Department of Radiology, Guangzhou Eighth People's Hospital, Guangzhou Medical University, Guangzhou, Guangdong, China.
Shenzhen Zhiying Medical Co., Ltd, Shenzhen, Guangdong, China.
J Xray Sci Technol. 2021;29(1):1-17. doi: 10.3233/XST-200735.
Accurate and rapid diagnosis of coronavirus disease (COVID-19) is crucial for timely quarantine and treatment.
In this study, a deep learning algorithm-based AI model using ResUNet network was developed to evaluate the performance of radiologists with and without AI assistance in distinguishing COVID-19 infected pneumonia patients from other pulmonary infections on CT scans.
For model development and validation, a total number of 694 cases with 111,066 CT slides were retrospectively collected as training data and independent test data in the study. Among them, 118 are confirmed COVID-19 infected pneumonia cases and 576 are other pulmonary infection cases (e.g. tuberculosis cases, common pneumonia cases and non-COVID-19 viral pneumonia cases). The cases were divided into training and testing datasets. The independent test was performed by evaluating and comparing the performance of three radiologists with different years of practice experience in distinguishing COVID-19 infected pneumonia cases with and without the AI assistance.
Our final model achieved an overall test accuracy of 0.914 with an area of the receiver operating characteristic (ROC) curve (AUC) of 0.903 in which the sensitivity and specificity are 0.918 and 0.909, respectively. The deep learning-based model then achieved a comparable performance by improving the radiologists' performance in distinguish COVOD-19 from other pulmonary infections, yielding better average accuracy and sensitivity, from 0.941 to 0.951 and from 0.895 to 0.942, respectively, when compared to radiologists without using AI assistance.

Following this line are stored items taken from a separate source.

(* ===== verification/EventlinkProps.v ===== *)
(** * Threads that signal and wait through an eventlink

    A transition system whose steps are the sections that run under the lock of one
    eventlink, by any number of threads in any order, with timeouts, aborted waits,
    changes of association and destruction. *)

From S2P Require Import Prelude MachPort KmsgQueue KmsgSpec Prng OsRefcnt IpcTable IpcHash IpcState IpcSpace EntryFacts IpcEntry EntrySpec IpcPort PortSpec IpcMqueue MqueueSpec Samples IpcRequest RequestProps IpcPortLife DestroyProps MqueueProps IpcKobject KobjectProps IpcRight RightDrop RightCopy IpcObject IpcEventlink EventlinkSpec.

Record el_config := mk_el_config { x_est : est; x_sleepers : sleepers }.

(** [signal]: whether the call signals the other side too. *)
Inductive el_request :=
| ElSignal (a : Z)
| ElWait (self a : Z) (signal : bool) (count option : Z)
| ElResume (self : Z)
| ElAbort (self : Z) (result : wait_result_t)
| ElAssociate (a thread : Z) (copyin : bool) (option : Z)
| ElDisassociate (a option : Z)
| ElDestroy (a : Z).

Section system.
Context `{KernelConfig} `{Externals} `{Messages} `{Handoff}.
Context (base : Z).

Definition other_side (a : Z) : Z := if a =? elb_eventlink base 0 then elb_eventlink base 1 else elb_eventlink base 0.
Definition el_then {A} (x : outcome (A * est)) (f : A -> est -> el_config) : outcome el_config :=
  match x with
  | Done (y, s) => Done (f y s)
  | Panic what => Panic what
  | Diverges => Diverges
  end.
Definition el_perform (r : el_request) (c : el_config) : outcome el_config :=
  let '(mk_el_config s pc) := c in
  match r with
  | ElSignal a => el_then (ipc_eventlink_signal a s) (fun _ s' => mk_el_config s' pc)
  | ElWait self a signal count option =>
    el_then (wait_enter self a (if signal then other_side a else IPC_EVENTLINK_NULL) count option s)
      (fun o s' => mk_el_config s' (sleeping self a o pc))
  | ElResume self =>
    match pc !! self with
    | Some (_, count, old) => el_then (wait_resume self count old s) (fun _ s' => mk_el_config s' (delete self pc))
    | None => Panic "not in a wait"
    end
  | ElAbort self result => el_then (onk (mod_thread self (woken result)) s) (fun _ s' => mk_el_config s' pc)
  | ElAssociate a thread copyin option =>
    el_then (mach_eventlink_associate a thread copyin option s) (fun _ s' => mk_el_config s' pc)
  | ElDisassociate a option => el_then (mach_eventlink_disassociate a option s) (fun _ s' => mk_el_config s' pc)
  | ElDestroy a => el_then (destroy_locked a s) (fun _ s' => mk_el_config s' pc)
  end.

(** When the kernel runs a section: a thread runs one at a time and waits for a count that
    a signal can exceed; a wait that no section ended is aborted or times out. *)
Definition el_enabled (r : el_request) (c : el_config) : Prop :=
  let '(mk_el_config s pc) := c in
  let running t := exists th, ks_threads (e_kst s) !! t = Some th /\ th_waits_on th = None in
  match r with
  | ElSignal a | ElDisassociate a _ | ElDestroy a | ElAssociate a _ _ _ => side base a
  | ElWait self a _ count option =>
    side base a /\ running self /\ pc !! self = None /\ self <> THREAD_NULL /\ 0 <= count < UINT64_MAX /\
    (option = IPC_EVENTLINK_NONE \/ option = IPC_EVENTLINK_NO_WAIT)
  | ElResume self => is_Some (pc !! self) /\ running self
  | ElAbort self result =>
    (exists th a, ks_threads (e_kst s) !! self = Some th /\ side base a /\ waits a EVENTLINK th) /\
    (result = THREAD_TIMED_OUT \/ result = THREAD_INTERRUPTED)
  end.

(** An eventlink as [ipc_eventlink_alloc] makes it. *)
Definition el_fresh (c : el_config) : Prop :=
  let '(mk_el_config s pc) := c in
  pc = ∅ /\ e_handoff_thread s = THREAD_NULL /\
  (exists b, e_bases s !! base = Some b /\ elb_valid b = true) /\
  forall a, side base a -> no_waiter a (ks_threads (e_kst s)) /\
    exists el p, e_links s !! a = Some el /\ el_base el = base /\ el_sync_counter el = 0 /\
      el_wait_counter el = UINT64_MAX /\ el_thread el = THREAD_NULL /\
      el_port el <> IP_NULL /\ ks_ports (e_kst s) !! el_port el = Some p /\ 1 <= io_references p < OS_REFCNT_MAX_COUNT.

(** A newly created eventlink, at an address nobody waits for. *)
Definition el_created (c : el_config) : Prop :=
  exists s0 port0 port1 ports, IP_VALID port0 = true /\ IP_VALID port1 = true /\ port0 <> port1 /\
    (forall a, side base a -> no_waiter a (ks_threads (e_kst s0))) /\ e_handoff_thread s0 = THREAD_NULL /\
    mach_eventlink_create true MELC_OPTION_NO_COPYIN base port0 port1 s0 = Done ((KERN_SUCCESS, ports), x_est c) /\
    x_sleepers c = ∅.

(** Configurations after [n] sections. *)
Inductive el_reach : nat -> el_config -> Prop :=
| el_start c : el_created c -> el_reach 0 c
| el_next n c r c' : el_reach n c -> el_enabled r c -> el_perform r c = Done c' -> el_reach (S n) c'.

(** ** The invariant of the system *)
Definition el_good (n : Z) (c : el_config) : Prop :=
  exists T L P v, el_at base (x_est c) T L P v THREAD_NULL /\ el_inv base n T L P v (x_sleepers c).

Lemma el_then_wp {A} (m : M est A) s f (Q : A -> est -> Prop) (G : el_config -> Prop) :
  wp m Q s -> (forall x s', Q x s' -> G (f x s')) -> exists c', el_then (m s) f = Done c' /\ G c'.
Proof. intros Hm HG. apply wp_elim in Hm as (x&s'&E&HQ). rewrite E. eexists. split; [done|]. by apply HG. Qed.

Lemma good_mono n n' c : el_good n c -> n <= n' -> el_good n' c.
Proof.
  intros (T&L&P&v&Hat&[Hc Hl Hd]) Hn. exists T, L, P, v. split; [done|].
  split; [by eapply core_mono|done..].
Qed.
Lemma other_side_side a : side base a -> side base (other_side a).
Proof. intros Ha. unfold other_side. destruct (a =? _); [by right|by left]. Qed.

(** Making one side. *)
Lemma initialize_side_ok s i port : IP_VALID port = true ->
  wp (initialize_side base i port) (fun _ s' => exists p, io_references p = 3 /\
    s' = set_e_links (<[elb_eventlink base i := mk_eventlink port THREAD_NULL base 0 UINT64_MAX]> (e_links s))
           (set_e_kst (with_port port p (e_kst s)) s)) s.
Proof.
  intros Hv. apply wp_bind, wp_onk. eapply wp_mono.
  { apply (alloc_port_ok (H2 := no_ops)); [done|]. split; reflexivity. }
  intros ? ? (p&->&->&Hh). apply wp_modify. exists p. split; [apply Hh|done].
Qed.
Lemma created_fresh c : el_created c -> el_fresh c.
Proof.
  destruct c as [s pc]. intros (s0&port0&port1&ports&Hv0&Hv1&Hne&Hno&Hh&E&Hpc). cbn [x_est x_sleepers] in *. subst pc.
  assert (wp (mach_eventlink_create true MELC_OPTION_NO_COPYIN base port0 port1)
    (fun _ s' => exists p0 p1, io_references p0 = 3 /\ io_references p1 = 3 /\
      ks_threads (e_kst s') = ks_threads (e_kst s0) /\ e_handoff_thread s' = THREAD_NULL /\
      ks_ports (e_kst s') !! port0 = Some p0 /\ ks_ports (e_kst s') !! port1 = Some p1 /\
      e_links s' !! elb_eventlink base 0 = Some (mk_eventlink port0 THREAD_NULL base 0 UINT64_MAX) /\
      e_links s' !! elb_eventlink base 1 = Some (mk_eventlink port1 THREAD_NULL base 0 UINT64_MAX) /\
      exists b, e_bases s' !! base = Some b /\ elb_valid b = true) s0) as Hw.
  { assert (elb_eventlink base 0 <> elb_eventlink base 1) as H01 by (unfold elb_eventlink; lia).
    unfold mach_eventlink_create. change (negb true || negb (MELC_OPTION_NO_COPYIN =? MELC_OPTION_NO_COPYIN)) with false. cbv iota.
    apply wp_bind. unfold ipc_eventlink_alloc. apply wp_bind, (wp_lift _ 2); [done|].
    apply wp_bind. eapply wp_mono; [by apply initialize_side_ok|]. intros _ ? (p0&Hr0&->).
    apply wp_bind. eapply wp_mono; [by apply initialize_side_ok|]. intros _ ? (p1&Hr1&->).
    apply wp_bind, wp_modify, wp_ret, wp_bind. unfold wp, get_link. simpl. rewrite lookup_insert_ne, lookup_insert_eq by done.
    unfold bind, get_link. simpl. rewrite lookup_insert_eq. simpl. exists p0, p1. split_and!; try done; simpl.
    - by rewrite lookup_insert_ne, lookup_insert_eq.
    - by rewrite lookup_insert_eq.
    - by rewrite lookup_insert_ne, lookup_insert_eq.
    - by rewrite lookup_insert_eq.
    - eexists. by rewrite lookup_insert_eq. }
  unfold wp in Hw. rewrite E in Hw. destruct Hw as (p0&p1&Hr0&Hr1&HT&HH&HP0&HP1&HL0&HL1&HB).
  assert (forall q, IP_VALID q = true -> q <> IP_NULL) as Hnn by (intros q Hq ->; done).
  split; [done|]. split; [done|]. split; [done|]. intros a Ha. rewrite HT. split; [by apply Hno|].
  destruct Ha as [-> | ->]; eexists _, _; (split; [done|]); simpl; (split_and!; try done; try (by apply Hnn));
    rewrite ?Hr0, ?Hr1; unfold OS_REFCNT_MAX_COUNT; lia.
Qed.

Lemma fresh_el_good c : el_fresh c -> el_good 0 c.
Proof.
  destruct c as [s pc]. intros (->&Hh&Hb&Hs).
  exists (ks_threads (e_kst s)), (e_links s), (ks_ports (e_kst s)), true. split; [by split|].
  split; [split| |done].
  - intros a Ha. destruct (Hs a Ha) as (_&el&p&He&Hbase&Hsync&_). exists el. split; [done|]. split; [done|lia].
  - intros t th a Ht Hw Ha. by destruct (Hs a Ha) as [Hno _]; destruct (Hno t th Ht).
  - intros t t' th th' a Ht _ Hw _ Ha. by destruct (Hs a Ha) as [Hno _]; destruct (Hno t th Ht).
  - intros t a count old. cbn. by rewrite lookup_empty.
  - intros _ a Ha. destruct (Hs a Ha) as (_&el&p&He&_&_&_&_&Hp). by exists el, p.
Qed.

(** Every section that may run returns, and keeps the invariant. *)
Lemma el_step_ok n c r : el_good n c -> n + 1 < 2 ^ 64 -> el_enabled r c ->
  exists c', el_perform r c = Done c' /\ el_good (n + 1) c'.
Proof.
  destruct c as [s pc]. intros (T&L&P&v&Hat&Hi) Hn Hen. cbn [x_est x_sleepers] in *.
  pose proof (ei_core _ _ _ _ _ _ _ Hi) as Hc.
  assert (forall s' T' L' P' v', el_at base s' T' L' P' v' THREAD_NULL -> el_inv base n T' L' P' v' pc ->
    el_good (n + 1) (mk_el_config s' pc)) as Hkeep.
  { intros s' T' L' P' v' Hat' Hi'. apply (good_mono n); [|lia]. by exists T', L', P', v'. }
  destruct r as [a|self a signal count option|self|self result|a thread copyin option|a option|a]; cbn [el_perform el_enabled] in *.
  - eapply el_then_wp; [by eapply eventlink_signal_ok|]. intros _ s' (T'&L'&?&?). by exists T', L', P, v.
  - destruct Hen as (Ha&(th&Hth&Hrun)&Hpc&Hnz&Hcount&Hopt). rewrite (ea_threads _ _ _ _ _ _ _ Hat) in Hth.
    eapply el_then_wp; [eapply (wait_enter_ok base n P self a); try done|].
    { destruct signal; [right; by apply other_side_side|by left]. }
    intros o s' (T'&L'&Hat'&Hi'). by exists T', L', P, v.
  - destruct Hen as [[[[a count] old] Hp] (th&Hth&Hrun)]. rewrite (ea_threads _ _ _ _ _ _ _ Hat) in Hth. rewrite Hp.
    eapply el_then_wp; [eapply (wait_resume_ok base n); done || lia|]. intros x s' [-> _].
    apply (good_mono n); [|lia]. exists T, L, P, v. split; [done|].
    split; [by eapply el_core_leave|apply Hi..].
  - destruct Hen as [(th&a&Hth&Ha&Hw) Hr]. rewrite (ea_threads _ _ _ _ _ _ _ Hat) in Hth.
    assert (th_waits_on th <> None) as Hblk by (unfold waits in Hw; congruence).
    eapply (el_then_wp _ _ _ (fun _ s' => el_at base s' (<[self := woken result th]> T) L P v THREAD_NULL)).
    { by apply (el_mod_thread base _ _ _ _ _ _ Hat _ th). }
    intros _ s' Hat'. eapply Hkeep; [done|]. eapply inv_calm; [done| |by apply el_core_abort].
    split; [done|]. intros t th' [[<- <-]|[_ Ht]]%lookup_insert_Some; done.
  - eapply el_then_wp; [by eapply associate_ok|]. intros _ s' (L'&?&?). by eapply Hkeep.
  - eapply el_then_wp; [by eapply disassociate_ok|]. intros _ s' (T'&L'&?&?). by eapply Hkeep.
  - eapply el_then_wp; [by eapply destroy_ok|]. intros _ s' (T'&L'&P'&v'&?&?). by eapply Hkeep.
Qed.
Lemma reach_good n c : el_reach n c -> Z.of_nat n < 2 ^ 64 -> el_good (Z.of_nat n) c.
Proof.
  induction 1 as [c Hf|n c r c' Hr IH Hen Hdo]; intros Hn; [by apply fresh_el_good, created_fresh|].
  destruct (el_step_ok (Z.of_nat n) c r) as (c''&E&Hg); [apply IH; lia|lia|done|].
  rewrite Hdo in E. injection E as <-. replace (Z.of_nat (S n)) with (Z.of_nat n + 1) by lia. done.
Qed.
End system.




(** The count and the error of a trap survive their encoding, the count up to 56 bits. *)
Theorem eventlink_retval_round_trip (count : Z) (kr : kern_return_t) :
  decode_eventlink_count_from_retval (encode_eventlink_count_and_error count kr) = count mod 2 ^ 56 /\
  decode_eventlink_error_from_retval (encode_eventlink_count_and_error count kr) = kern_return_value kr.
Proof.
  unfold decode_eventlink_count_from_retval, decode_eventlink_error_from_retval, encode_eventlink_count_and_error,
    EVENTLINK_SIGNAL_COUNT_MASK, EVENTLINK_SIGNAL_ERROR_MASK, EVENTLINK_SIGNAL_ERROR_SHIFT.
  change 0xffffffffffffff with (Z.ones 56). change 0xff with (Z.ones 8).
  assert (0 <= kern_return_value kr < 2 ^ 8) as Hk by (destruct kr; simpl; lia).
  rewrite (Z.land_ones (kern_return_value kr)), (Z.mod_small _ (2 ^ 8)) by lia.
  assert (u64 (Z.shiftl (kern_return_value kr) 56) = Z.shiftl (kern_return_value kr) 56) as ->.
  { unfold u64. rewrite Z.shiftl_mul_pow2 by lia. apply Z.mod_small. lia. }
  split.
  - rewrite !Z.land_lor_distr_l, <- Z.land_assoc, Z.land_diag, Z.land_ones by lia.
    rewrite (Z.land_ones (Z.shiftl _ _)), Z.shiftl_mul_pow2, Z.mod_mul by lia. apply Z.lor_0_r.
  - rewrite Z.shiftr_lor, Z.shiftr_shiftl_l, Z.shiftl_0_r by lia.
    rewrite Z.shiftr_land, Z.shiftr_div_pow2 with (a := Z.ones 56) by lia.
    change (Z.ones 56 / 2 ^ 56) with 0. rewrite Z.land_0_r, Z.lor_0_l, Z.land_ones, Z.mod_small by lia. done.
Qed.

(** ** Instances *)
Section instances.
#[local] Existing Instances DEVELOPMENT plain_externals SMALL_REQUESTS no_ops plain_messages.
#[local] Instance no_handoff : Handoff := {| thread_allowed_for_handoff _ _ := false |}.

(** An eventlink at 0x9000 with ports at 0x6000 and 0x6100, and two threads. *)
Definition before_link : est :=
  mk_est (set_ks_threads {[ 0x40 := idle_thread; 0x41 := idle_thread ]} (one_port fresh_port)) ∅ ∅ THREAD_NULL.
Definition state_of {A} (x : outcome (A * est)) : est := match x with Done (_, s) => s | _ => before_link end.
Definition new_link : est := Eval vm_compute in state_of (mach_eventlink_create true MELC_OPTION_NO_COPYIN 0x9000 0x6000 0x6100 before_link).
Lemma new_link_created : el_created 0x9000 (mk_el_config new_link ∅).
Proof.
  exists before_link, 0x6000, 0x6100, [0x6000; 0x6100]. split_and!; try done.
  intros a _ t th Ht Hw.
  assert (map_Forall (fun _ th => th_waits_on th = None) (ks_threads (e_kst before_link))) as Hall
    by (apply (bool_decide_unpack _); vm_compute; exact I).
  specialize (Hall t th Ht). cbv beta in Hall. unfold waits in Hw. congruence.
Qed.

(** A thread waits for the first signal of a side that takes any thread. *)
Definition waiting_link : el_config := Eval vm_compute in
  match el_perform 0x9000 (ElAssociate 0x9000 THREAD_NULL false MELA_OPTION_ASSOCIATE_ON_WAIT) (mk_el_config new_link ∅) with
  | Done c => match el_perform 0x9000 (ElWait 0x40 0x9000 false 0 IPC_EVENTLINK_NONE) c with Done c' => c' | _ => c end
  | _ => mk_el_config new_link ∅
  end.
Lemma waiting_reach : el_reach 0x9000 2 waiting_link.
Proof.
  eapply (el_next 0x9000 1 _ (ElWait 0x40 0x9000 false 0 IPC_EVENTLINK_NONE)).
  - eapply (el_next 0x9000 0 _ (ElAssociate 0x9000 THREAD_NULL false MELA_OPTION_ASSOCIATE_ON_WAIT)).
    + apply el_start, new_link_created.
    + by left.
    + vm_compute. reflexivity.
  - split; [by left|]. split; [eexists; split; vm_compute; reflexivity|]. split; [reflexivity|]. split; [done|].
    split; [unfold UINT64_MAX; lia|by left].
  - vm_compute. reflexivity.
Qed.
Definition signalled_link : el_config := Eval vm_compute in
  match el_perform 0x9000 (ElSignal 0x9000) waiting_link with Done c => c | _ => waiting_link end.
Lemma signalled_reach : el_reach 0x9000 3 signalled_link.
Proof.
  eapply (el_next 0x9000 2 _ (ElSignal 0x9000)); [apply waiting_reach|by left|vm_compute; reflexivity].
Qed.

End instances.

A deep learning algorithm-based AI model developed in this study successfully improved radiologists' performance in distinguishing COVID-19 from other pulmonary infections using chest CT images.
准确快速地诊断冠状病毒病(COVID-19)对于及时隔离和治疗至关重要。
本研究开发了一种基于深度学习算法的人工智能(AI)模型,该模型使用 ResUNet 网络,旨在评估放射科医生在 CT 扫描中识别 COVID-19 感染性肺炎患者与其他肺部感染患者时有无 AI 辅助的表现。
为了进行模型开发和验证,本研究共回顾性收集了 694 例病例,共计 111066 张 CT 幻灯片作为训练数据和独立测试数据。其中,118 例为确诊的 COVID-19 感染性肺炎病例,576 例为其他肺部感染病例(如结核病例、普通肺炎病例和非 COVID-19 病毒肺炎病例)。这些病例分为训练和测试数据集。独立测试是通过评估和比较三位具有不同从业经验的放射科医生在有无 AI 辅助的情况下识别 COVID-19 感染性肺炎病例的表现来进行的。
我们的最终模型在独立测试中的整体测试准确率为 0.914,其受试者工作特征(ROC)曲线面积(AUC)为 0.903,其中敏感性和特异性分别为 0.918 和 0.909。基于深度学习的模型通过提高放射科医生在区分 COVID-19 与其他肺部感染方面的表现,获得了可比的性能,与不使用 AI 辅助的放射科医生相比,其平均准确率和敏感性分别从 0.941 提高到 0.951,从 0.895 提高到 0.942。
本研究开发的基于深度学习算法的 AI 模型成功地提高了放射科医生在使用胸部 CT 图像区分 COVID-19 与其他肺部感染方面的表现。